In 2014, she became a summer intern at The New York Times, a 10-week program usually given to recent college graduates and a few undergrads. She was eventually hired as a reporter covering the Metro section. That same year, she wrote a story about a dead bear cub found in Central Park. In 2024, it was revealed that the cub had been placed there by her relative Robert F. Kennedy Jr. Responding to the disclosure, Schlossberg said, "Like law enforcement, I had no idea who was responsible for this when I wrote the story."

Schlossberg worked as a science and climate reporter for the Times until she left the paper in 2017. In 2019, she published her debut book, Inconspicuous Consumption: The Environmental Impact You Don't Know You Have, released in August 2019 by Grand Central Publishing. In 2020, the book won first place in the Society of Environmental Journalists' Rachel Carson Environment Book Award.
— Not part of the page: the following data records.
Lemma dump_array_restores {T} (walk : DumpOperation -> T -> M T) layout :
  Restores walk layout always any ->
  Restores (dump_array walk) (layout_array layout) always same_length.
Proof.
  intros HR a0. induction a0 as [| x0 a0 IH]; intros [| x a] _ _ Hfit;
    try discriminate Hfit.
  - exists []. repeat split. intros b rest. simpl. unfold ret.
    now rewrite app_nil_r.
  - destruct (HR x0 x I I I) as (x' & Ex & Lx & _).
    destruct (IH a I I) as (a' & Ea & La & _ & Fa).
    { injection Hfit; auto. }
    exists (x' :: a'). unfold layout_array in *. simpl.
    rewrite Lx, La. repeat split.
    + intros b rest. rewrite <- app_assoc.
      unfold bind at 1. rewrite Ex. unfold bind at 1. rewrite Ea.
      unfold ret. now rewrite app_assoc.
    + unfold same_length in *. simpl. now rewrite Fa.
Qed.

End DumpFacts.

(** ** The walk of the mapper base class *)

Section MapperDumpFacts.
Import Dump Layout Mapper.

Lemma bool_byte_length v : length (bool_byte v) = 1%nat.
Proof. reflexivity. Qed.

Lemma MemoryBank_dump_writes : Writes MemoryBank_dump layout_bank always.
Proof.
  intros [o r m] b a _ Hlen. unfold layout_bank in *.
  cbn [offset read_only mapped] in *.
  rewrite !length_app, le_bytes_length, !bool_byte_length in *.
  unfold MemoryBank_dump. cbn [offset read_only mapped].
  unfold bind at 1.
  rewrite dump_uint_writes by (exact I || (rewrite le_bytes_length; lia)).
  unfold bind at 1.
  rewrite dump_bool_writes
    by (exact I || (rewrite length_drop, le_bytes_length, bool_byte_length; lia)).
  unfold bind at 1.
  rewrite dump_bool_writes
    by (exact I
        || (rewrite !length_drop, le_bytes_length, !bool_byte_length; lia)).
  unfold ret. rewrite !drop_drop, le_bytes_length, !bool_byte_length.
  rewrite <- !app_assoc. reflexivity.
Qed.
(** * PropertyPulse (app.py): price estimation and derived metrics

    A shallow embedding of the computational core of [app.py]: the start-up
    loading of the model and the column list, the feature vector built for
    the regression model, the price per square foot, the ROI projection, the
    seeded environmental figures and the currency formatter.

    Conventions of the embedding:
    - A Python [str] is the list of its Unicode code points ([pystr]).
    - A finite [float] / [np.float64] is modelled by the exact rational it
      denotes ([Q]); the rounding error of the individual floating-point
      operations and the sign of zero are not modelled.  The non-finite
      results that NumPy returns instead of raising (division by zero) are
      explicit ([float64]).
    - Exceptions are values ([exn]); code that may raise returns a [result],
      and the script itself runs in a small monad ([Script]) over the state it mutates
      (NumPy's global generator and the widgets written to the page).
    - Library code that the script only calls (the pickled model, [pickle],
      [json], the Unicode tables behind [float(str)]) is a parameter. *)

From Stdlib Require Import ZArith QArith Qround Qabs Lia Lqa List String Ascii.
From Stdlib Require Import DecimalPos DecimalN.
From stdpp Require Import base list.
Schlossberg took part in presenting the annual Profile in Courage Award at the John F. Kennedy Presidential Library and Museum in Boston, and accompanied her mother, Caroline Kennedy, during the latter's engagements as ambassador in Japan and Australia.

== Personal life and death ==

"I have added a new tragedy to [my mother's] life, to our family's life, and there's nothing I can do to stop it."
— —Tatiana Schlossberg talking about her diagnosis of acute myeloid leukemia in a November 2025 article with The New Yorker., float right

On the 50th anniversary of the assassination of her grandfather John F. Kennedy, in 2013, Schlossberg delivered remarks and participated in a wreath-laying ceremony at his memorial at Runnymede in Surrey, which had been unveiled in 1965 by Queen Elizabeth II and Schlossberg's grandmother Jacqueline.

On September 9, 2017, Schlossberg married physician George Moran at her family's estate on Martha's Vineyard. The two met as undergraduates at Yale. The couple had a son in 2022 and a daughter in 2024.

Immediately after the birth of her daughter, Schlossberg was diagnosed with acute myeloid leukemia. On November 22, 2025, Schlossberg revealed in an essay in The New Yorker that her leukemia had developed "a rare mutation called Inversion 3", which made it a terminal form of the disease. A bone marrow transplant, chemotherapy, and a clinical trial of CAR-T cell therapy were unable to slow the progression of the leukemia, and her doctors informed her that she had one year to live. Schlossberg died on December 30, 2025, at the age of 35. Her funeral was held on January 5, 2026, at the Church of St. Ignatius Loyola in Manhattan, the same church where the funeral of her maternal grandmother, Jacqueline, had been held in 1994.